# AIM OF THE EXERCISE
Starting at the line with "assert (Hf : filter" and going on through the line with "cbn [mbind option_bind]. destruct", reproduce each line in the records below exactly and nothing more.

# Stored data entries

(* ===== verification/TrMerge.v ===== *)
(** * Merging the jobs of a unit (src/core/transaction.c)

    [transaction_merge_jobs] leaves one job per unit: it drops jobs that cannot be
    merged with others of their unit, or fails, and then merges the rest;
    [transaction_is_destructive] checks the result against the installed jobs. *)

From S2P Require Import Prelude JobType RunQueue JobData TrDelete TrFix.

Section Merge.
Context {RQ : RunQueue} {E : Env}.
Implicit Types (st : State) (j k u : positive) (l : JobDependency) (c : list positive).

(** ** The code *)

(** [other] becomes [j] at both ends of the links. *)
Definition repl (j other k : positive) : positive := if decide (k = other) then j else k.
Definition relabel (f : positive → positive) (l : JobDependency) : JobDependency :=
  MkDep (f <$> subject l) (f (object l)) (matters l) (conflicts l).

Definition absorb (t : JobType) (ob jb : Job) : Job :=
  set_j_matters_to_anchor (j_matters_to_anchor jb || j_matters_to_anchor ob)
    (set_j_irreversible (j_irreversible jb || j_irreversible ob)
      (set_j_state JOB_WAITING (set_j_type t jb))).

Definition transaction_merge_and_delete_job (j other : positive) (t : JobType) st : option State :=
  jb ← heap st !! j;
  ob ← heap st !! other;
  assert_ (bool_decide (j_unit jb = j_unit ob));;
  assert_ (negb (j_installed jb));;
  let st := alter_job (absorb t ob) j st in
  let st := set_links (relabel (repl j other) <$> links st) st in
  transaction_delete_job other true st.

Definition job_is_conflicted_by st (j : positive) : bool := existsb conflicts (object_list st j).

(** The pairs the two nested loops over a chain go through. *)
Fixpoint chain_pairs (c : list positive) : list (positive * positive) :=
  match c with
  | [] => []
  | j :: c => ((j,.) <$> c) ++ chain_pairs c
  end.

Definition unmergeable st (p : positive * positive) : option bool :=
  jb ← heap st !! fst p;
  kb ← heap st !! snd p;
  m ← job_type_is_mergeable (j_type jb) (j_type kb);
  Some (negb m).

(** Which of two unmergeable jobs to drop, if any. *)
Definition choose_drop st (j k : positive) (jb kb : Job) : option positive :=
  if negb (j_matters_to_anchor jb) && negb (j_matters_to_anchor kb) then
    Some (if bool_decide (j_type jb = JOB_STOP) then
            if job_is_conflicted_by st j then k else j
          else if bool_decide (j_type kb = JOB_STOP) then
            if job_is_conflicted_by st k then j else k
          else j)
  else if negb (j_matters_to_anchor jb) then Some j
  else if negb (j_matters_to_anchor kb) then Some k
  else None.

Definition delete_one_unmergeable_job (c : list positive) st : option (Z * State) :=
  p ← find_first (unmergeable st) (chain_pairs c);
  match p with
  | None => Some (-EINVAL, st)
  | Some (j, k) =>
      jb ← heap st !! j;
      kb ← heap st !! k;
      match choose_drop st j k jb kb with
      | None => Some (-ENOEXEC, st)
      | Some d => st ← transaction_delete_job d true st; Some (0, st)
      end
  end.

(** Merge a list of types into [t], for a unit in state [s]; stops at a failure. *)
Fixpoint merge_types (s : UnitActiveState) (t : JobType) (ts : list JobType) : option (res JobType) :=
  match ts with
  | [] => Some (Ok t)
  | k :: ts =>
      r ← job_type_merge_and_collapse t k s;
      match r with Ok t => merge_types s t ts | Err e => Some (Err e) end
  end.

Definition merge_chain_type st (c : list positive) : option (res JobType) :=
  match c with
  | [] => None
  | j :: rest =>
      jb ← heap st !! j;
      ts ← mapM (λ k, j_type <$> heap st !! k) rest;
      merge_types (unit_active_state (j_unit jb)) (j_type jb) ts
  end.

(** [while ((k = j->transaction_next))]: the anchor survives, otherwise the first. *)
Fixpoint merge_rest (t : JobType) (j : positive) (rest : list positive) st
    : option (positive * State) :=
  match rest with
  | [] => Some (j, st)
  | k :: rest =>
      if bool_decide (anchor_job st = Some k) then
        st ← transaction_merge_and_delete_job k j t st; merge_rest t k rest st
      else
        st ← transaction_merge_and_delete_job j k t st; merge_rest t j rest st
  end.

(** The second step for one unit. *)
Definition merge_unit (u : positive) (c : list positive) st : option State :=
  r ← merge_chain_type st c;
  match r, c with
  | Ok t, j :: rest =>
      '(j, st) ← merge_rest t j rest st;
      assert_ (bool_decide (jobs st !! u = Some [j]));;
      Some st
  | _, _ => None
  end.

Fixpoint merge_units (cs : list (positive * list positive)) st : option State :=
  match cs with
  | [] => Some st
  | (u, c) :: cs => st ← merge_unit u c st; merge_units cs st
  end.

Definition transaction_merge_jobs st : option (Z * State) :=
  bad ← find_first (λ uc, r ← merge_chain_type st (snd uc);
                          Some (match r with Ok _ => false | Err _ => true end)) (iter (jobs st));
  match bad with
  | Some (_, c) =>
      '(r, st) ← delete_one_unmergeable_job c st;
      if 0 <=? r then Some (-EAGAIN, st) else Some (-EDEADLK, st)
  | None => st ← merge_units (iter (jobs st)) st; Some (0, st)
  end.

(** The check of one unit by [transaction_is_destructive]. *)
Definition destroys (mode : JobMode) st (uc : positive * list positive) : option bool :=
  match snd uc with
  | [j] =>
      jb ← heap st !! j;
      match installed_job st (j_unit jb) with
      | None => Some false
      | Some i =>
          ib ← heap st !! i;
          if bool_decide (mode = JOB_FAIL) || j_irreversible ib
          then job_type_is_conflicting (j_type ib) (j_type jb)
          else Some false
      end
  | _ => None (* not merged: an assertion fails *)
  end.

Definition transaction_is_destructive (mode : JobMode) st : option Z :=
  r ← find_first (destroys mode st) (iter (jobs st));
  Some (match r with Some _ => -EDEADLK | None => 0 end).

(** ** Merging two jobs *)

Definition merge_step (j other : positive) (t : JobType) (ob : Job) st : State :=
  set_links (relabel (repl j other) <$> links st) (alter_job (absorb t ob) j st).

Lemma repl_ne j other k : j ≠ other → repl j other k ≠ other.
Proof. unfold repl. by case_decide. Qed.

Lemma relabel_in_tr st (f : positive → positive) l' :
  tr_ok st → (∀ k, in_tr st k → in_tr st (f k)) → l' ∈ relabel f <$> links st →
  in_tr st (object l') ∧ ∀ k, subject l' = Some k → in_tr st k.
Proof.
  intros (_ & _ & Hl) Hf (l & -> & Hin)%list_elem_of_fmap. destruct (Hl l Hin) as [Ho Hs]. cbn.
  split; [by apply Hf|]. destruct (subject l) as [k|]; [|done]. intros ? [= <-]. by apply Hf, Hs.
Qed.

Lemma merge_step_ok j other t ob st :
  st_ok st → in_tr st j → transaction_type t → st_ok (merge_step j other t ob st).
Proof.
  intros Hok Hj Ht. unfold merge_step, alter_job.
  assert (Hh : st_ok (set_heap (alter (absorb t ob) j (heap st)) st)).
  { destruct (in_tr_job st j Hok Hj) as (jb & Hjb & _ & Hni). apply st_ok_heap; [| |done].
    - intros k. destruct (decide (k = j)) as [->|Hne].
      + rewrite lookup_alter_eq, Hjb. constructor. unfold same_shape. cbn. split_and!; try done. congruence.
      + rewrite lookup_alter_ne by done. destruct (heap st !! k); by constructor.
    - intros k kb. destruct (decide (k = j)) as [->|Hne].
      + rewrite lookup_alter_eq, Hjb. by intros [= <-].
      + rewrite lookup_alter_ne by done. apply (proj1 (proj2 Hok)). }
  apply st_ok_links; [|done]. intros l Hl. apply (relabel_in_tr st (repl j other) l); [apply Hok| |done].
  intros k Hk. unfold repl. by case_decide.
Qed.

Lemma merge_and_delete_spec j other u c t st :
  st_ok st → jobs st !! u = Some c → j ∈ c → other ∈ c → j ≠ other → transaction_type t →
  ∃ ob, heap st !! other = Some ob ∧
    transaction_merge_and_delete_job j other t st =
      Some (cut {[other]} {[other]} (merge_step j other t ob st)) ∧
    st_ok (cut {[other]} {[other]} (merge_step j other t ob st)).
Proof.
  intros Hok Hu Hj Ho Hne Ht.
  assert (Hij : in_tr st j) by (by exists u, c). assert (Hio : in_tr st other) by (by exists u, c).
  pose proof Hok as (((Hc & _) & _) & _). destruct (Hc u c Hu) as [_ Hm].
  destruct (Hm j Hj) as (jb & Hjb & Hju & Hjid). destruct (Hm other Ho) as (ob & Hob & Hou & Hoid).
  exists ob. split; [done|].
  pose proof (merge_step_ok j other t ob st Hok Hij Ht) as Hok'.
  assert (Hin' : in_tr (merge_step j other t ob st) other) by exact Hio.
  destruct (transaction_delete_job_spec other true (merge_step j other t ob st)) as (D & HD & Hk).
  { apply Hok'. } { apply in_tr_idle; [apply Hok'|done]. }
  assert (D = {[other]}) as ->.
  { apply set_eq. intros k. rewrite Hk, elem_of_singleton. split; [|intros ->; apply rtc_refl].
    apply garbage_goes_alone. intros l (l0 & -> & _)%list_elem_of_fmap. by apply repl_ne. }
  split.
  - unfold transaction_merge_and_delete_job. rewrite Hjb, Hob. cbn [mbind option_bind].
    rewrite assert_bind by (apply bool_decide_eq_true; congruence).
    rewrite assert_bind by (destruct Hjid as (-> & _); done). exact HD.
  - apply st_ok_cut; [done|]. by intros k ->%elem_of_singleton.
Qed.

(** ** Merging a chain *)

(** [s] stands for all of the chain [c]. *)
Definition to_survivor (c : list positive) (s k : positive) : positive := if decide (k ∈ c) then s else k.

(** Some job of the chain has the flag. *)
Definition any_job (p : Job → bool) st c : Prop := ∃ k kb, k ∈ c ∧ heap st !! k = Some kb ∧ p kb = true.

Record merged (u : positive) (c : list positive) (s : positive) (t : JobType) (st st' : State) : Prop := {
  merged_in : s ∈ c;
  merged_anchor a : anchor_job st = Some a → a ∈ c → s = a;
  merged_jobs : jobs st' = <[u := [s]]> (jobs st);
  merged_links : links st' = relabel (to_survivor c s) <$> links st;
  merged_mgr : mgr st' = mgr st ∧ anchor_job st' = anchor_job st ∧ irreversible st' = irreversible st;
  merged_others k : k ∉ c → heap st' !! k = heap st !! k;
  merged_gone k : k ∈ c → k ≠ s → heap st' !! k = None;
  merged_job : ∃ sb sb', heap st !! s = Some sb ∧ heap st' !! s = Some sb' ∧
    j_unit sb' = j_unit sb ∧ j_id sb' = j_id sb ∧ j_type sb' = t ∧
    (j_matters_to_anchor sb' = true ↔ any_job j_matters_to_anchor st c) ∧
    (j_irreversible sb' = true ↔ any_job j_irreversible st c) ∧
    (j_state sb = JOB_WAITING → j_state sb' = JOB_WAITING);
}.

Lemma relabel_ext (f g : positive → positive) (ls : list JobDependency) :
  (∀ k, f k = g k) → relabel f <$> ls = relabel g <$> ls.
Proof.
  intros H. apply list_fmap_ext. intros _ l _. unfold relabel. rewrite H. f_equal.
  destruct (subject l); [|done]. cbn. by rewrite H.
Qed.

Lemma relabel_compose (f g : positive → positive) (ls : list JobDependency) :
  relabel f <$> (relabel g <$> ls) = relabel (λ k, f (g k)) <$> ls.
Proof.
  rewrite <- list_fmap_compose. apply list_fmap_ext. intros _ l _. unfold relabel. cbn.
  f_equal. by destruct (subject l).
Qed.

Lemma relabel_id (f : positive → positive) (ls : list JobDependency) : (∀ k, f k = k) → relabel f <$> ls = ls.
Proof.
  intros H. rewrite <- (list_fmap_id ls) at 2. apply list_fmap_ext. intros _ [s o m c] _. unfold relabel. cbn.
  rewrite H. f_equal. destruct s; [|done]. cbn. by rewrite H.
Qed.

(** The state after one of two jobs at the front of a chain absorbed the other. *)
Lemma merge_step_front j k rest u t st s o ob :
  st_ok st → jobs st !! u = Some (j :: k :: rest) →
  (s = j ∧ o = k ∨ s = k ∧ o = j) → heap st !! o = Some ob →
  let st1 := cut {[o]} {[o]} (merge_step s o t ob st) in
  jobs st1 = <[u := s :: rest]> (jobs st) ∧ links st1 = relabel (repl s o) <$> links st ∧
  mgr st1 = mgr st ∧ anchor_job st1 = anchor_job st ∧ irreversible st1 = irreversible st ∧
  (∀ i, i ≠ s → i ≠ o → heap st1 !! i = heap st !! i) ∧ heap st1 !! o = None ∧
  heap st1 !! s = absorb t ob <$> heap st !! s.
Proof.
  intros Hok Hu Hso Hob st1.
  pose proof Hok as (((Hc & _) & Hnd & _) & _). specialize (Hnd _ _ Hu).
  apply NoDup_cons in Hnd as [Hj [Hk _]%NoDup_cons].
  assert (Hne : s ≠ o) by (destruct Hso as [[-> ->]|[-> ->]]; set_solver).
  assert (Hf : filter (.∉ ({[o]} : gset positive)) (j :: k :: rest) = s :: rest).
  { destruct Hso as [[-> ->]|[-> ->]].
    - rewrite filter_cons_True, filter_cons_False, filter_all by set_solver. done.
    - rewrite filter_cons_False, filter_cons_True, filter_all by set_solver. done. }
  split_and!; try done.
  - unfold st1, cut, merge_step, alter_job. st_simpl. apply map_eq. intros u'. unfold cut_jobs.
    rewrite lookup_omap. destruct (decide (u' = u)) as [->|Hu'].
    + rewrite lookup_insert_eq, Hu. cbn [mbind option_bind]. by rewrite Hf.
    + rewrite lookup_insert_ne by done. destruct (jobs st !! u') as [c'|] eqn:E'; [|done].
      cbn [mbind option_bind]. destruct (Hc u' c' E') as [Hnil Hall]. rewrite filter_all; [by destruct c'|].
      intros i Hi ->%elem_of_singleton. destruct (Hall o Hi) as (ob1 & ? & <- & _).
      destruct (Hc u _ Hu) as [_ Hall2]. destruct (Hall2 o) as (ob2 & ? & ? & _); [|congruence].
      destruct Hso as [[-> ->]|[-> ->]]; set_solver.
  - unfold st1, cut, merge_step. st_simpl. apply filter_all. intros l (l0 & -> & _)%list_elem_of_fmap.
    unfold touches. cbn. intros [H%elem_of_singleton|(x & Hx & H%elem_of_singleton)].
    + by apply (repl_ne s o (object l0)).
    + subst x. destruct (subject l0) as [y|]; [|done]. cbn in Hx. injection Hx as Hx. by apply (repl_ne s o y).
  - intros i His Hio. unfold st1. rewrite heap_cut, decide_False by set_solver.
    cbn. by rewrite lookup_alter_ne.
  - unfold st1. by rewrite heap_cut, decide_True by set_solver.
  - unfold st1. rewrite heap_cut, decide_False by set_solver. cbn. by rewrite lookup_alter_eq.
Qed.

==

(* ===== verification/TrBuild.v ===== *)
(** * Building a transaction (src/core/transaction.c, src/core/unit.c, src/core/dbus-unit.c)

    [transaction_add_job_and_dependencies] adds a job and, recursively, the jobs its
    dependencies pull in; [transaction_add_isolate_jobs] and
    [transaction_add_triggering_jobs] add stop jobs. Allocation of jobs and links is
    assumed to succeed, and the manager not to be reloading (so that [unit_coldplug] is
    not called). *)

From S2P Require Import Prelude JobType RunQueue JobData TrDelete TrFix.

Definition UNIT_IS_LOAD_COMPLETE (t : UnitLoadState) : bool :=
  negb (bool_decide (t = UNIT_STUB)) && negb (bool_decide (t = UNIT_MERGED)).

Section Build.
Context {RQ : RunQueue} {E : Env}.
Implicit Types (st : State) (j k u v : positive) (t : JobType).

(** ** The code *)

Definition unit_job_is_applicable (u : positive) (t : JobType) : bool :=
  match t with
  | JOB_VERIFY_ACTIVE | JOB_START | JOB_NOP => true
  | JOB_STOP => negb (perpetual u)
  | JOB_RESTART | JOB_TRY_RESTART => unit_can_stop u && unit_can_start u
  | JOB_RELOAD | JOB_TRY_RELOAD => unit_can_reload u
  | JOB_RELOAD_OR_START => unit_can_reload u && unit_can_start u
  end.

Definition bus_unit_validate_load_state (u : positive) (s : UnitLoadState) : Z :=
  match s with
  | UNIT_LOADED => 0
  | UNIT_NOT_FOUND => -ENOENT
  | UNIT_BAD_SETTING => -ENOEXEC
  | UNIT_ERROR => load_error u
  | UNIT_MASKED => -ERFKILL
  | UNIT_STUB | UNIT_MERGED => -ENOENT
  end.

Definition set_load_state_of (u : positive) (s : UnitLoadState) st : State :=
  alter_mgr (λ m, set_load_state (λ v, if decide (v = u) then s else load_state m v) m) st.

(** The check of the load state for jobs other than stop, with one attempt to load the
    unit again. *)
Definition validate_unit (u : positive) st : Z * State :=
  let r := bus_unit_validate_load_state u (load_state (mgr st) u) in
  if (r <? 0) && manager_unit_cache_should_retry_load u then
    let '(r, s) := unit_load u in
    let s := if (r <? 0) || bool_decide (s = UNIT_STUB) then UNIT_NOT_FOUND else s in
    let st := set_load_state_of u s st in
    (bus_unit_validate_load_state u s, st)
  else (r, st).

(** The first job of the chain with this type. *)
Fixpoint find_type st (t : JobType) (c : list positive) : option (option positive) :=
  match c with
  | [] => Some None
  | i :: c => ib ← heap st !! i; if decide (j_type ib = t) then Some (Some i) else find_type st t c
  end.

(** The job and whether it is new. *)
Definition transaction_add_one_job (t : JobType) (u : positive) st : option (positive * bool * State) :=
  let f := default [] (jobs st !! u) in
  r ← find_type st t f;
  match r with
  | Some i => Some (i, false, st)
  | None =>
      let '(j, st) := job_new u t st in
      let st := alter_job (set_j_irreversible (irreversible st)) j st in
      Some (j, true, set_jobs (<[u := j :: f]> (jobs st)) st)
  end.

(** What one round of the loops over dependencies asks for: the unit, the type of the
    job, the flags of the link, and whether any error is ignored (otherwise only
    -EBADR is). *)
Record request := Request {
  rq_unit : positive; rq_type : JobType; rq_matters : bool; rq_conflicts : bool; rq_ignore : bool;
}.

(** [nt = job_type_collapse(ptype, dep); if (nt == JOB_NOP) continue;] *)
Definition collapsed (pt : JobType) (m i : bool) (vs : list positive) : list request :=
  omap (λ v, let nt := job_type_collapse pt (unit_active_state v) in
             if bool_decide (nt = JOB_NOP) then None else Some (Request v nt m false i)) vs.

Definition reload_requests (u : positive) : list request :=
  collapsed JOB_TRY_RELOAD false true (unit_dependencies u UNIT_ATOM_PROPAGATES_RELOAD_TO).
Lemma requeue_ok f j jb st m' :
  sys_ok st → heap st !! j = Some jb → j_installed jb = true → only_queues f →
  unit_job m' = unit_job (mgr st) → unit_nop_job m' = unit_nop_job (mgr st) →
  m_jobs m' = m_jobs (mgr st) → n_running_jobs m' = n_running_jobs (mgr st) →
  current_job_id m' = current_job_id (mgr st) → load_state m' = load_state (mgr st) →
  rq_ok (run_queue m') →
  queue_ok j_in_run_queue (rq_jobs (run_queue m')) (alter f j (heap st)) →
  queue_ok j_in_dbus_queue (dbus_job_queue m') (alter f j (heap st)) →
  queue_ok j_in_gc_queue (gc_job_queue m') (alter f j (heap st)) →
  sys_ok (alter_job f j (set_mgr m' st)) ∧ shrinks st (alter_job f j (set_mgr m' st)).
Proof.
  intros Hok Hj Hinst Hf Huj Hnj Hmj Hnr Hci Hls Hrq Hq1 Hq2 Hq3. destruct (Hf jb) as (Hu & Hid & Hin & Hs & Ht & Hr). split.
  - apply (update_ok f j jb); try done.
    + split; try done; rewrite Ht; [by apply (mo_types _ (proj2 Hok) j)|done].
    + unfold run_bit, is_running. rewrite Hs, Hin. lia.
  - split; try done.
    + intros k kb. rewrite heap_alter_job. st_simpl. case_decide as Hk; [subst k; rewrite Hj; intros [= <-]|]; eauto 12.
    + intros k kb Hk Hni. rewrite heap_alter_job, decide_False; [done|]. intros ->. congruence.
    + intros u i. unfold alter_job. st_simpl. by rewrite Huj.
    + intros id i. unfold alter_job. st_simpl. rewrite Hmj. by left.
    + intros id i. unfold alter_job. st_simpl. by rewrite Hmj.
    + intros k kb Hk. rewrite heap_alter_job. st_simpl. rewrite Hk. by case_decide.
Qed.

# REPLY
  assert (Hf : filter (.∉ ({[o]} : gset positive)) (j :: k :: rest) = s :: rest).
  { destruct Hso as [[-> ->]|[-> ->]].
    - rewrite filter_cons_True, filter_cons_False, filter_all by set_solver. done.
    - rewrite filter_cons_False, filter_cons_True, filter_all by set_solver. done. }
  split_and!; try done.
  - unfold st1, cut, merge_step, alter_job. st_simpl. apply map_eq. intros u'. unfold cut_jobs.
    rewrite lookup_omap. destruct (decide (u' = u)) as [->|Hu'].
    + rewrite lookup_insert_eq, Hu. cbn [mbind option_bind]. by rewrite Hf.
    + rewrite lookup_insert_ne by done. destruct (jobs st !! u') as [c'|] eqn:E'; [|done].
      cbn [mbind option_bind]. destruct (Hc u' c' E') as [Hnil Hall]. rewrite filter_all; [by destruct c'|].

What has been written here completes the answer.